Cherish the difficulties and challenges because they will bring you further. Overcome fear and yourself and stand firm in your decision. It will be worth it and after a while things will settle down. I know that one probably knows that. We know that it will not always be this hard. But when you are in a ‘low’, it’s not so easy to focus on a promising future. Moving abroad brings so much growth and cultural exchange. Surround yourself with people who support you. Don’t linger on conversations with those who question your decisions and tell you all the negative scenarios that could come from your situation. And if that negativity is produced by your own mind, train yourself. Because this, too, is part of your growth.

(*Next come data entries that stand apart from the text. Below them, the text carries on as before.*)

(** The constructor, but for the [PCB]. *)
Definition AddrSpace_new (executable : OpenFile) (disk : list (list Z)) (u : umem) : outcome (AddrSpace * umem) :=
  '(_, data) ← ReadAt executable disk 40 0;
  bytes ← put_bytes (fresh_bytes 40) 0 data;
  noffH ← deref (noff_of_words (map s32 (bytes_to_words 10 bytes)));
  let noffH := if negb (noffMagic noffH =? NOFFMAGIC) && (WordToHost (noffMagic noffH) =? NOFFMAGIC)
               then SwapHeader noffH else noffH in
  ASSERT (noffMagic noffH =? NOFFMAGIC);;
  let size := u32 (seg_size (noff_code noffH) + seg_size (noff_initData noffH) + seg_size (noff_uninitData noffH)
                   + UserStackSize) in
  let numPages := divRoundUp size PageSize in
  free ← memMgr_getFreePageCount u;
  ASSERT (numPages <=? u32 free);;
  '(t, u) ← new_pages (Z.to_nat numPages) 0 u;
  let sp := mkSpace numPages t in
  u ← load_segment sp executable disk u (noff_code noffH);
  u ← load_segment sp executable disk u (noff_initData noffH);
  Ok (sp, u).

(** The destructor, but for the [PCB]. *)
Fixpoint clear_pages (t : list TranslationEntry) (u : umem) : outcome umem :=
  match t with
  | [] => Ok u
  | e :: t => u ← memMgr_clearPage u (physicalPage e); clear_pages t u
  end.

Definition AddrSpace_delete (sp : AddrSpace) (u : umem) : outcome umem :=
  clear_pages (take (Z.to_nat (sp_numPages sp)) (sp_pageTable sp)) u.

Fixpoint copy_pages (n : nat) (i : Z) (src : list TranslationEntry) (u : umem)
    : outcome (list TranslationEntry * umem) :=
  match n with
  | O => Ok ([], u)
  | S n =>
      '(pageNum, u) ← memMgr_getPage u;
      ASSERT (0 <=? pageNum);;
      e ← arr_get src i;
      data ← get_bytes (u_memory u) (physicalPage e * PageSize) PageSize;
      m ← put_bytes (u_memory u) (pageNum * PageSize) data;
      '(t, u) ← copy_pages n (i + 1) src (set_memory u m);
      Ok (mkEntry i pageNum true false false false :: t, u)
  end.

Definition CopyAddrSpace (sp : AddrSpace) (u : umem) : outcome (AddrSpace * umem) :=
  '(t, u) ← copy_pages (Z.to_nat (sp_numPages sp)) 0 (sp_pageTable sp) u;
  Ok (mkSpace (sp_numPages sp) t, u).
End addrspace.
Arguments umem : clear implicits.

Fixpoint zero_registers (n : nat) (i : Z) (m : Machine) : outcome Machine :=
  match n with
  | O => Ok m
  | S n => m ← WriteRegister m i 0; zero_registers n (i + 1) m
  end.

Definition InitRegisters (sp : AddrSpace) (m : Machine) : outcome Machine :=
  m ← zero_registers (Z.to_nat NumTotalRegs) 0 m;
  m ← WriteRegister m PCReg 0;
  m ← WriteRegister m NextPCReg 4;
  WriteRegister m StackReg (s32 (sp_numPages sp * PageSize - 16)).

Definition AddrSpace_RestoreState (sp : AddrSpace) (m : Machine) : Machine :=
  mkMachine (mainMemory m) (registers m) (tlb m) (Some (sp_pageTable sp)) (sp_numPages sp).

(** ** The bytes of an address space *)

Definition frame_bytes (mem : list Z) (f : Z) : list Z := page mem (Z.to_nat f).

Definition space_bytes (mem : list Z) (frames : list Z) : list Z := concat (frame_bytes mem <$> frames).

(** The pages of the space are in the frames [frames]. *)
Record space_on (sp : AddrSpace) (frames : list Z) : Prop := {
  so_pages : sp_numPages sp = Z.of_nat (length frames);
  so_table : physicalPage <$> sp_pageTable sp = frames;
  so_valid : Forall (fun e => valid e = true /\ readOnly e = false) (sp_pageTable sp);
  so_range : Forall (fun f => 0 <= f < 32) frames;
  so_nodup : NoDup frames }.

Definition memory_ok (mem : list Z) : Prop := length mem = Z.to_nat MemorySize.

Section bytes.
Context (mem : list Z) (frames : list Z).
Hypotheses (Hmem : memory_ok mem) (Hrange : Forall (fun f => 0 <= f < 32) frames).

Lemma space_pieces : pieces 128 (frame_bytes mem <$> frames).
Proof.
  apply Forall_fmap. eapply Forall_impl; [exact Hrange|]. intros f Hf. simpl in Hf. unfold memory_ok in Hmem.
  change (Z.to_nat MemorySize) with 4096%nat in Hmem. apply page_length. lia.
Qed.

Lemma space_bytes_length : length (space_bytes mem frames) = (128 * length frames)%nat.
Proof. unfold space_bytes. rewrite (pieces_length 128) by apply space_pieces. by rewrite length_fmap. Qed.
(* ===== verification/Syscall.v ===== *)
(** * userprog/exception.cc: the system calls on files

    A system call of a user program that works on files or on the console: the name or the
    buffer is in the program's memory, the file is found through the tables of the process
    and of the system, and the data passes through [diskBuffer] in pieces that end at page
    boundaries. [ksys] is the part of the kernel that these calls use, seen by the process
    that makes the call. The interrupt level is a member of it; what a tick does when the
    level goes up again is in Interrupt.v. The calls that switch threads ([Exit], [Exec],
    [Fork], [Join], [Yield]) and the dispatch of [ExceptionHandler] are in Kernel.v. *)

From stdpp Require Import prelude numbers list gmap.
From S2P Require Import Prelude Params BitMap Mips Machine Interrupt FileHdr Directory OpenFile FileSys AddrSpace Process.

Open Scope Z_scope.

Definition ConsoleInput : Z := 0.
Definition ConsoleOutput : Z := 1.
(* ===== verification/Kernel.v ===== *)
(** * userprog/exception.cc and userprog/progtest.cc: processes and the entry to the kernel

    [osys] is the whole system as the kernel sees it: threads, main memory, address spaces
    with their process control blocks, the process manager, the file system. A system call
    that switches threads is a definition up to the switch; what is left to do when the
    thread gets the CPU back is recorded as its [pending] work, and [continue] is that rest
    for the thread that has the CPU now. A thread without pending work is in user mode.
    The calls on files are those of Syscall.v, applied to the process that makes the call; they
    and the loading of a program run to their end, without the switches to other threads
    while the disk works, which SynchDisk.v models.

    The theorems about these definitions are in Lifecycle.v. *)

From stdpp Require Import prelude numbers list gmap.
From S2P Require Import Prelude Params CList BitMap Mips Machine Interrupt Threads Synch FileHdr Directory OpenFile.
From S2P Require Import FileSys AddrSpace Process Join Syscall.

Open Scope Z_scope.

Definition SC_Halt : Z := 0.
Definition SC_Exit : Z := 1.
Definition SC_Exec : Z := 2.
Definition SC_Join : Z := 3.
Definition SC_Create : Z := 4.
Definition SC_Open : Z := 5.
Definition SC_Read : Z := 6.
Definition SC_Write : Z := 7.
Definition SC_Close : Z := 8.
Definition SC_Fork : Z := 9.
Definition SC_Yield : Z := 10.

(** What a thread that gave up the CPU inside a system call does when it goes on. *)
Inductive pending :=
| ExecBridge                                   (* it starts in [execBridge] *)
| ForkBridge (newPC : Z)                       (* it starts in [forkBridge] *)
| EndExec                                      (* after [Yield] in [myExec] *)
| EndFork (newPID : Z) (oldLevel : IntStatus)  (* after [Yield] in [myFork] *)
| EndYield                                     (* after [Yield] in [ExceptionHandler] *)
| ExitAcquire (pid : Z) (lock : positive)                        (* in [Acquire] of [clearPID] *)
| JoinAcquire (pid : Z) (lock : positive) (oldLevel : IntStatus) (* in the first [Acquire] of [join] *)
| JoinWait (pid : Z) (lock : positive) (oldLevel : IntStatus)    (* in [Sleep] of [Wait] *)
| JoinAgain (pid : Z) (lock : positive) (oldLevel : IntStatus).  (* in [Acquire] of [Wait] *)

(** An address space object with the members that AddrSpace.v leaves out. *)
Record UserSpace := mkUS { us_space : AddrSpace; us_pcb : option positive }.

(** The identity of the locks. [getPID] replaces the lock of an identifier that is used again,
    while a thread may still be in [Acquire] of the old one: [lo_ids] says which object is in
    [lockTable], and [lo_detached] holds those that have been there. *)
Record lock_objects := mkObjects { lo_ids : gmap Z positive; lo_detached : gmap positive Lock }.

Record osys := mkOs {
  os_kernel : kstate;
  os_mem : umem BitMap;                              (* main memory, [memMgr], [diskBuffer] *)
  os_spaces : gmap positive UserSpace;
  os_pcbs : gmap positive PCB;
  os_procMgr : ProcessManager;
  os_conditions : list (option (queue positive));    (* the objects of [conditionTable] *)
  os_locks : list (option Lock);                     (* the objects of [lockTable] *)
  os_objects : lock_objects;
  os_pending : gmap positive pending;
  os_users : gmap positive UserOpenFile;
  os_files : gmap positive OpenFile;
  os_fs : FileSystem;
  os_disk : list (list Z);
  os_stdin : list Z;
  os_stdout : list Z }.

Definition os_set_kernel (o : osys) (k : kstate) : osys :=
  mkOs k (os_mem o) (os_spaces o) (os_pcbs o) (os_procMgr o) (os_conditions o) (os_locks o) (os_objects o) (os_pending o) (os_users o)
    (os_files o) (os_fs o) (os_disk o) (os_stdin o) (os_stdout o).
Definition os_set_mem (o : osys) (u : umem BitMap) : osys :=
  mkOs (os_kernel o) u (os_spaces o) (os_pcbs o) (os_procMgr o) (os_conditions o) (os_locks o) (os_objects o) (os_pending o) (os_users o)
    (os_files o) (os_fs o) (os_disk o) (os_stdin o) (os_stdout o).
Definition os_set_spaces (o : osys) (s : gmap positive UserSpace) : osys :=
  mkOs (os_kernel o) (os_mem o) s (os_pcbs o) (os_procMgr o) (os_conditions o) (os_locks o) (os_objects o) (os_pending o) (os_users o)
    (os_files o) (os_fs o) (os_disk o) (os_stdin o) (os_stdout o).
Definition os_set_pcbs (o : osys) (p : gmap positive PCB) : osys :=
  mkOs (os_kernel o) (os_mem o) (os_spaces o) p (os_procMgr o) (os_conditions o) (os_locks o) (os_objects o) (os_pending o) (os_users o)
    (os_files o) (os_fs o) (os_disk o) (os_stdin o) (os_stdout o).
Definition os_set_procMgr (o : osys) (pm : ProcessManager) (c : list (option (queue positive))) (l : list (option Lock))
    : osys :=
  mkOs (os_kernel o) (os_mem o) (os_spaces o) (os_pcbs o) pm c l (os_objects o) (os_pending o) (os_users o)
    (os_files o) (os_fs o) (os_disk o) (os_stdin o) (os_stdout o).
Definition os_set_objects (o : osys) (ob : lock_objects) : osys :=
  mkOs (os_kernel o) (os_mem o) (os_spaces o) (os_pcbs o) (os_procMgr o) (os_conditions o) (os_locks o) ob (os_pending o) (os_users o)
    (os_files o) (os_fs o) (os_disk o) (os_stdin o) (os_stdout o).
Definition os_set_pending (o : osys) (p : gmap positive pending) : osys :=
  mkOs (os_kernel o) (os_mem o) (os_spaces o) (os_pcbs o) (os_procMgr o) (os_conditions o) (os_locks o) (os_objects o) p (os_users o)
    (os_files o) (os_fs o) (os_disk o) (os_stdin o) (os_stdout o).

Definition set_space (th : Thread) (s : positive) : Thread :=
  mkThread (t_status th) (t_stack th) (t_frame th) (userRegisters th) (Some s).

Definition set_parent (pcb : PCB) (pid : Z) (t : positive) : PCB :=
  mkPCB (PID pcb) pid t (openFileTable pcb) (openFileMap pcb).

Definition current (o : osys) : positive := currentThread (os_kernel o).

Definition set_level (o : osys) (l : IntStatus) : osys := os_set_kernel o (with_klevel (os_kernel o) l).

Definition pend (o : osys) (t : positive) (p : pending) : osys := os_set_pending o (<[t := p]> (os_pending o)).

(** [currentThread->space] and [currentThread->space->pcb] *)
Definition current_space (o : osys) : outcome (positive * UserSpace) :=
  th ← deref (threads (os_kernel o) !! current o);
  s ← deref (space th);
  us ← deref (os_spaces o !! s);
  Ok (s, us).
Definition pcb_of (o : osys) (us : UserSpace) : outcome (positive * PCB) :=
  p ← deref (us_pcb us);
  pcb ← deref (os_pcbs o !! p);
  Ok (p, pcb).

(** The simulated machine: its page table is the one of the space that [RestoreState] was
    last called for. When that space has been deleted the kernel does not look at the page
    table any more, and [user_step] below is undefined. *)
Definition machine_of (o : osys) : Machine :=
  let k := os_kernel o in
  match k_pageTable k ≫= fun s => os_spaces o !! s with
  | None => mkMachine (u_memory (os_mem o)) (k_registers k) None None 0
  | Some us => mkMachine (u_memory (os_mem o)) (k_registers k) None (Some (sp_pageTable (us_space us)))
                 (sp_numPages (us_space us))
  end.

Definition put_machine (o : osys) (m : Machine) : osys :=
  let k := os_kernel o in
  let o := os_set_kernel o (with_cpu k (registers m) (k_pageTable k)) in
  let o := os_set_mem o (set_memory (os_mem o) (mainMemory m)) in
  match k_pageTable k, pageTable m with
  | Some s, Some t =>
      match os_spaces o !! s with
      | Some us => os_set_spaces o (<[s := mkUS (mkSpace (sp_numPages (us_space us)) t) (us_pcb us)]> (os_spaces o))
      | None => o
      end
  | _, _ => o
  end.

Definition on_machine (o : osys) (f : Machine -> outcome Machine) : outcome osys :=
  m ← f (machine_of o); Ok (put_machine o m).

(** ** Processes *)

Section kernel.
Context `{Fresh}.
(** What [userRegisters] of a new thread and [owner] of a new lock hold, and the room after
    a block that [new] returned (see [getString]). *)
Context (garbage : list Z) (garbage_owner : option positive) (slack : Z -> Z).

(** The part of the process manager that Join.v uses. *)
Definition waits_of (o : osys) : waits :=
  mkWaits (pm_bitmap (os_procMgr o)) (pcbTable (os_procMgr o)) (os_conditions o) (os_locks o) (returnStatus (os_procMgr o)).
Definition put_waits (o : osys) (w : waits) : osys :=
  let pm := os_procMgr o in
  os_set_procMgr o
    (mkPM (wt_bitmap w) (wt_pcbs w) (conditionTable pm) (lockTable pm) (fsLock pm) (wt_status w) (sysOpenFileTable pm)
       (sysOpenFileMap pm) (sysFiles pm)) (wt_conditions w) (wt_locks w).

(** Which lock [lockTable[pid]] points to. *)
Definition lock_id (o : osys) (pid : Z) : positive := default 1%positive (lo_ids (os_objects o) !! pid).

(** The lock of [pid] is replaced by a new object. *)
Definition new_lock_object (o : osys) (pid : Z) : lock_objects :=
  let ob := os_objects o in
  let detached := match os_locks o !! Z.to_nat pid with
                  | Some (Some l) => <[lock_id o pid := l]> (lo_detached ob)
                  | _ => lo_detached ob
                  end in
  let known : gset positive := {[1%positive]} ∪ list_to_set (map_to_list (lo_ids ob)).*2 ∪ dom detached in
  mkObjects (<[pid := fresh known]> (lo_ids ob)) detached.

(** [procMgr->getPID()], with the condition and the lock that it creates. *)
Definition os_getPID (o : osys) : outcome (Z * osys) :=
  '(pid, pm) ← getPID (os_procMgr o);
  c ← arr_set (os_conditions o) pid (Some []);
  l ← arr_set (os_locks o) pid (Some (Lock_new garbage_owner));
  Ok (pid, os_set_objects (os_set_procMgr o pm c l) (new_lock_object o pid)).

(** [new PCB( pid, parentPid, t )] and [storePCB] *)
Definition os_new_pcb (o : osys) (pid parentPid : Z) (t : positive) : outcome (positive * osys) :=
  pcb ← PCB_new pid parentPid t;
  let p := fresh (dom (os_pcbs o)) in
  let o := os_set_pcbs o (<[p := pcb]> (os_pcbs o)) in
  pm ← storePCB (os_procMgr o) pid p;
  Ok (p, os_set_procMgr o pm (os_conditions o) (os_locks o)).

(** [new AddrSpace( executable )] *)
Definition os_new_space (o : osys) (executable : OpenFile) : outcome (positive * osys) :=
  '(pid, o) ← os_getPID o;
  '(p, o) ← os_new_pcb o pid (-1) (current o);
  '(sp, u) ← AddrSpace_new executable (os_disk o) (os_mem o);
  let s := fresh (dom (os_spaces o)) in
  Ok (s, os_set_spaces (os_set_mem o u) (<[s := mkUS sp (Some p)]> (os_spaces o))).

(** [thread->Fork( bridge, arg )] *)
Definition os_Fork (o : osys) (t : positive) (bridge : pending) : outcome osys :=
  k ← Fork (os_kernel o) t;
  Ok (pend (os_set_kernel o k) t bridge).

(** [currentThread->Yield()], with what the caller does afterwards. *)
Definition os_Yield (o : osys) (rest : pending) : outcome osys :=
  let o := pend o (current o) rest in
  k ← Yield (os_kernel o);
  Ok (os_set_kernel o k).

(** ** Exit *)

(** An iteration of [Acquire] of the lock [lock], which is or has been the one of [pid]. *)
Definition acquire_object (o : osys) (k : kstate) (pid : Z) (lock : positive) : outcome (bool * kstate * osys) :=
  if decide (lock = lock_id o pid) then
    '(done, k, w) ← acquire k (waits_of o) pid;
    Ok (done, k, put_waits o w)
  else
    l ← deref (lo_detached (os_objects o) !! lock);
    '(done, k, l) ← Lock_Acquire_loop k l;
    Ok (done, k, os_set_objects o (mkObjects (lo_ids (os_objects o)) (<[lock := l]> (lo_detached (os_objects o))))).

(** [clearPID] from [Acquire] on, and [Finish]: the thread either waits for the lock or
    ends. After [Acquire] the tables are read again. *)
Definition exit_acquire (o : osys) (pid : Z) (lock : positive) : outcome osys :=
  let t := current o in
  '(done, k, o) ← acquire_object o (os_kernel o) pid lock;
  if done : bool then
    '(k, w) ← clearPID_end k (waits_of o) pid;
    '(_, k) ← Finish k;
    Ok (put_waits (os_set_kernel o k) w)
  else Ok (pend (os_set_kernel o k) t (ExitAcquire pid lock)).

(** The destructors of the space and of its control block: nothing uses the objects after
    the pages have been freed. *)
Definition myExit (o : osys) (exitStatus : Z) : outcome osys :=
  let o := set_level o IntOff in
  '(s, us) ← current_space o;
  '(p, pcb) ← pcb_of o us;
  w ← exit_status (waits_of o) (PID pcb) exitStatus;
  let o := put_waits o w in
  u ← AddrSpace_delete (us_space us) (os_mem o);
  let o := os_set_spaces (os_set_mem o u) (delete s (os_spaces o)) in
  w ← clearPID_begin (waits_of o) (PID pcb);
  let o := os_set_pcbs (put_waits o w) (delete p (os_pcbs o)) in
  exit_acquire o (PID pcb) (lock_id o (PID pcb)).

Above all, be excited. Be happy. Be free. Build a life you will not need to escape from. It will not be difficult to see a trip to the supermarket as an adventure. Everything is so new. Everything can have its thrill. You may feel like you’re walking around wonderland but most likely, the journey there, until you have settled down and have more peace and rest, will take some time. I urge you to be patient. It’s worth the hard work and wait, the sweat and stress, the tears and missing of your family/friends. I can tell you it will be rewarded. And when it’s there, when you feel that things have calmed down, yourself included, embrace the privileged life you can live now. Appreciate and be yourself!